On Thu, 11 Jan 2024, 00:26 Andrzej Zera,  wrote:

> I'm struggling with the following issue in Spark >=3.4, related to
> multiple stateful operations.
>
> When spark.sql.streaming.statefulOperator.allowMultiple is enabled, Spark
> keeps track of two types of watermarks: eventTimeWatermarkForEviction and
> eventTimeWatermarkForLateEvents. Introducing them allowed chaining
> multiple stateful operations but also introduced an additional delay for
> getting the output out of the streaming query.
>
> I'll show this on the example. Assume we have a stream of click events and
> we aggregate it first by 1-min window and then by 5-min window. If we have
> a trigger interval of 30s, then in most cases we'll get output 30s later
> compared to single stateful operations queries.
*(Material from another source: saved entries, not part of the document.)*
(** X11: [_get_auth_options] holds a value under an option exactly when
    some connection parameter mapped to that option has that value and the
    value is not [None]: parameters that are [None] or have no mapping are
    dropped, and nothing else is added. *)
Theorem auth_options_are_mapped_params auth_params option v :
  _get_auth_options auth_params !! option = Some v ↔
  ∃ key, AUTH_PARAM_MAPPING !! key = Some option
         ∧ auth_params !! key = Some v
         ∧ v ≠ PNone.
Proof.
  revert option v. unfold _get_auth_options.
  apply (map_fold_weak_ind
           (fun (r : gmap string PyVal) (m : gmap string PyVal) =>
              ∀ option v,
                r !! option = Some v ↔
                ∃ key, AUTH_PARAM_MAPPING !! key = Some option
                       ∧ m !! key = Some v ∧ v ≠ PNone)).
  { intros option v. rewrite lookup_empty. split; [done|].
    intros (key & _ & H & _). by rewrite lookup_empty in H. }
  intros i x m r Hfresh IH.
  (* a parameter that adds nothing *)
  assert ((x = PNone ∨ AUTH_PARAM_MAPPING !! i = None) →
          ∀ option v,
            r !! option = Some v ↔
            ∃ key, AUTH_PARAM_MAPPING !! key = Some option
                   ∧ <[i:=x]> m !! key = Some v ∧ v ≠ PNone) as Hskip.
  { intros Hx option v. rewrite IH. split.
    - intros (key & Hmap & Hm & Hv). exists key.
      split; [done|]. split; [|done].
      rewrite lookup_insert_ne; [done|]. intros ->. congruence.
    - intros (key & Hmap & Hm & Hv). exists key. split; [done|].
      split; [|done]. destruct (decide (i = key)) as [->|Hne].
      + rewrite lookup_insert_eq in Hm. injection Hm as ->.
        destruct Hx as [->|Hx]; [done|congruence].
      + by rewrite lookup_insert_ne in Hm. }
  (* a parameter that is written under its option *)
  assert (x ≠ PNone →
          ∀ flag, AUTH_PARAM_MAPPING !! i = Some flag →
          ∀ option v,
            <[flag:=x]> r !! option = Some v ↔
            ∃ key, AUTH_PARAM_MAPPING !! key = Some option
                   ∧ <[i:=x]> m !! key = Some v ∧ v ≠ PNone) as Hwrite.
  { intros Hx flag Hflag option v. split.
    - destruct (decide (flag = option)) as [<-|Hne].
      + rewrite lookup_insert_eq. intros [= <-]. exists i.
        by rewrite lookup_insert_eq.
      + rewrite lookup_insert_ne by done. rewrite IH.
        intros (key & Hmap & Hm & Hv). exists key. split; [done|].
        split; [|done]. rewrite lookup_insert_ne; [done|].
        intros ->. congruence.
    - intros (key & Hmap & Hm & Hv).
      destruct (decide (i = key)) as [<-|Hne].
      + rewrite lookup_insert_eq in Hm. injection Hm as <-.
        rewrite Hflag in Hmap. injection Hmap as <-.
        apply lookup_insert_eq.
      + rewrite lookup_insert_ne in Hm by done.
        rewrite lookup_insert_ne.
        * apply IH. by exists key.
        * intros <-. apply Hne.
          by apply (AUTH_PARAM_MAPPING_inj _ _ flag). }
  destruct (AUTH_PARAM_MAPPING !! i) as [flag|] eqn:Hflag.
  - destruct (AUTH_PARAM_MAPPING_option _ _ Hflag) as [Hne _].
    rewrite (bool_decide_eq_true_2 _ Hne).
    destruct x; [apply Hskip; by left|by apply Hwrite..].
  - destruct x; apply Hskip; by right.
Qed.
To find out how, let's look
> at the following examples:
>
> Example 1. Single stateful operation (aggregation by 5-min window, assume
> watermark is 0 seconds)
>
> Wall clock
> (microbatch processing starts) Max event timestamp
> at the time of getting data from Kafka
> Global watermark Output
> 14:10:00 14:09:56 0 -
> 14:10:30 14:10:26 14:09:56 -
> 14:11:00 14:10:56 14:10:26 window <14:05, 14:10)
>
> Example 2. Mutliple stateful operations (aggregation by 1-min window
> followed by aggregation by 5-min window, assume watermark is 0 seconds)
>
> Wall clock
> (microbatch processing starts) Max event timestamp at the time of getting
> data from Kafka Late events watermark Eviction watermark Output
> 14:10:00 14:09:56 0 0 -
> 14:10:30 14:10:26 0 14:09:56 -
> 14:11:00 14:10:56 14:09:56 14:10:26 -
> 14:11:30 14:11:26 14:10:26 14:10:56 window <14:05, 14:10)
>
> In Example 2, we need to wait until both watermarks cross the end of the
> window to get the output for that window, which happens one iteration later
> compared to Example 1.
>
> Now, in use cases that require near-real-time processing, this one
> iteration delay can be quite a significant difference.
>
> Do we have any option to make streaming queries with multiple stateful
> operations output data without waiting this extra iteration? One of my
> ideas was to force an empty microbatch to run and propagate late events
> watermark without any new data. While this conceptually works, I didn't
> find a way to trigger an empty microbatch while being connected to Kafka
> that constantly receives new data and while having a constant 30s trigger
> interval.
>
> Thanks,
> Andrzej
>